This article is the second part of our series on scraping website using HTML Agility-Pack. Having tackled the cover and contents page in the previous article, we’re now ready to put the main content. Let’s start off with:
Jump to Section
HTML Selectors
Selectors allow you to select HTML node from HTML document.
HTML Selector Methods
SelectNodes() : Collect a bunch of nodes matching the X-path expression.
SelectSingleNode(String): Collect the first Xml-Node that matching the X-Path expression.
SelectNodes Method
Selects a list of nodes matching the HtmlAgilityPack.HtmlNode.XPath expression.
Parameters: xpath(The XPath expression.)
Returns: An HtmlAgilityPack.HtmlNodeCollection containing a collection of nodes matching the HtmlAgilityPack.
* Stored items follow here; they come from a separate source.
Lemma progress_app verbose n ids : forall i ids',
  progress verbose n i (ids ++ ids')
  = progress verbose n i ids ++ progress verbose n (i + length ids) ids'.
Proof.
  induction ids as [|id ids IH]; intros i ids'.
  - cbn [app length]. rewrite Nat.add_0_r. by destruct verbose.
  - cbn [app length]. rewrite progress_cons, IH, (progress_cons _ _ _ id ids).
    rewrite <- app_assoc. do 3 f_equal. lia.
Qed.

(** One round of the loop for a supported format. *)
Lemma fetch_loop_supported n format target overwrite verbose i id rest files w :
  supported format ->
  loop n format target overwrite verbose i (id :: rest) files w =
    let w := said w (progress verbose n i [id]) in
    let file := match target with
                | Some dir => Some (path_join dir (id +:+ "." +:+ format))
                | None => None
                end in
    let need := match file with
                | None => true
                | Some p => negb (isfile (w_fs w) p) || overwrite
                end in
    if need then
      let r := server (request_for format id) in
      let w1 := logged w [request_for format id] in
      if contains "404 Not Found" (resp_text r)
         || contains "<title>RCSB Protein Data Bank Error Page</title>"
              (resp_text r)
      then (Raise (request_error id), w1)
      else match file with
           | None =>
               loop n format target overwrite verbose (i + 1) rest
                 (files ++ [in_memory format r]) w1
           | Some p =>
               match write_file (w_fs w) p (is_binary format)
                       (payload format r) with
               | Ok s =>
                   loop n format target overwrite verbose (i + 1) rest
                     (files ++ [FilePath p])
                     (with_fs w1 s)
               | Raise e => (Raise e, w1)
               end
           end
    else loop n format target overwrite verbose (i + 1) rest
           (files ++ [file_of file]) w.
Proof.
  intros Hs. unfold supported in Hs.
  assert (Hq : verbose = false -> said w (progress verbose n i [id]) = w)
    by (intros ->; apply said_nil).
  destruct verbose; [clear Hq | rewrite (Hq eq_refl); clear Hq].
  all: repeat (apply elem_of_cons in Hs as [-> | Hs]);
    [..| by apply elem_of_nil in Hs].
  all: cbn [fetch_loop]; cbv zeta;
    repeat match goal with
           | |- context [bool_decide ?P] =>
               let b := eval vm_compute in (bool_decide P) in
               change (bool_decide P) with b
           end;
    unfold os_isfile, requests_get, _assert_valid_file, store_content,
      open_write, print, logged, with_fs, said, progress, progress_lines,
      progress_line, request_for, in_memory, payload, is_binary,
      io_bind, io_ret, io_raise;
    destruct target as [dir|], overwrite; cbn;
    repeat (match goal with
            | |- context [isfile ?s ?p] => destruct (isfile s p)
            | |- context [contains ?a ?b || contains ?c ?d] =>
                destruct (contains a b || contains c d)
            | |- context [write_file ?s ?p ?b ?c] =>
                destruct (write_file s p b c)
            end; cbn);
    reflexivity.
Qed.

Lemma logged_nil (w : world fs) : logged w [] = w.
Proof. destruct w. unfold logged. cbn. by rewrite app_nil_r. Qed.

Lemma logged_app (w : world fs) rs rs' :
  logged (logged w rs) rs' = logged w (rs ++ rs').
Proof. unfold logged. cbn. by rewrite app_assoc. Qed.

Lemma logged_with_fs (w : world fs) s rs :
  logged (with_fs w s) rs = with_fs (logged w rs) s.
Proof. reflexivity. Qed.

Lemma with_fs_same (w : world fs) : with_fs w (w_fs w) = w.
Proof. by destruct w. Qed.

Lemma with_fs_twice (w : world fs) s s' : with_fs (with_fs w s) s' = with_fs w s'.
Proof. reflexivity. Qed.

Lemma valid_response_false r :
  valid_response r ->
  contains "404 Not Found" (resp_text r)
  || contains "<title>RCSB Protein Data Bank Error Page</title>" (resp_text r)
  = false.
Proof. intros [-> ->]. reflexivity. Qed.

Lemma invalid_response_true r :
  ~ valid_response r ->
  contains "404 Not Found" (resp_text r)
  || contains "<title>RCSB Protein Data Bank Error Page</title>" (resp_text r)
  = true.
Proof.
  intros H. unfold valid_response in H.
  destruct (contains "404 Not Found" _); [done|].
  destruct (contains "<title>RCSB Protein Data Bank Error Page</title>" _);
    [done|]. by destruct H.
Qed.

(** One round that finds the file on disk, for any format. *)
Lemma fetch_loop_cached n format dir verbose i id rest files w :
  isfile (w_fs w) (path_join dir (id +:+ "." +:+ format)) = true ->
  loop n format (Some dir) false verbose i (id :: rest) files w =
  loop n format (Some dir) false verbose (i + 1) rest
    (files ++ [FilePath (path_join dir (id +:+ "." +:+ format))])
    (said w (progress verbose n i [id])).
Proof.
  intros H.
  assert (Hq : verbose = false -> said w (progress verbose n i [id]) = w)
    by (intros ->; apply said_nil).
  destruct verbose; [clear Hq | rewrite (Hq eq_refl); clear Hq].
  all: cbn [fetch_loop]; cbv zeta;
    unfold os_isfile, print, io_bind, io_ret; cbn; rewrite H; reflexivity.
Qed.

Lemma not_supported_tests format :
  ~ supported format ->
  String.eqb format "pdb" = false /\
  bool_decide (format ∈ ["cif"; "mmcif"; "pdbx"]) = false /\
  String.eqb format "mmtf" = false /\
  String.eqb format "fasta" = false.
Proof.
  intros H. unfold supported in H. rewrite !elem_of_cons, elem_of_nil in H.
  split; [|split; [|split]].
  - apply String.eqb_neq. intros ->. apply H. auto.
  - apply bool_decide_eq_false. rewrite !elem_of_cons, elem_of_nil.
    intros [Hin | [Hin | [Hin | []]]]; apply H; auto 10.
  - apply String.eqb_neq. intros ->. apply H. auto 10.
  - apply String.eqb_neq. intros ->. apply H. auto 10.
Qed.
HtmlNode.XPath query, or null if no node matched the X-Path expression.
Examples:
(i) The following example selects the first node matching the X-Path expression using SelectNodes method.
var htmlDoc = new HtmlDocument(); htmlDoc.LoadHtml(html); string name = htmlDoc.DocumentNode.SelectNodes("//td/input").First().Attributes["value"].Value;
(ii) The following example selects all nodes which are matching the XPath expression.
var htmlDoc = new HtmlDocument(); htmlDoc.LoadHtml(html); var htmlNodes = htmlDoc.DocumentNode.SelectNodes("//td/input");
SelectSingleNode Method
Selects first HtmlNode matching the HtmlAgilityPack.HtmlNode.XPath expression.
Parameters: xpath(The X-Path expression. May not be null.)
Returns: The first Node that matches the X-Path query or a null reference if no matching node was found.
Example:
The following example selects the first node matching the X-Path expression using SelectNodes method.
var htmlDoc = new HtmlDocument(); htmlDoc.LoadHtml(html); string name = htmlDoc.DocumentNode.SelectSingleNode("//td/input").Attributes["value"].Value;
HTML Manipulation
Manipulation allows you to cross HTML node.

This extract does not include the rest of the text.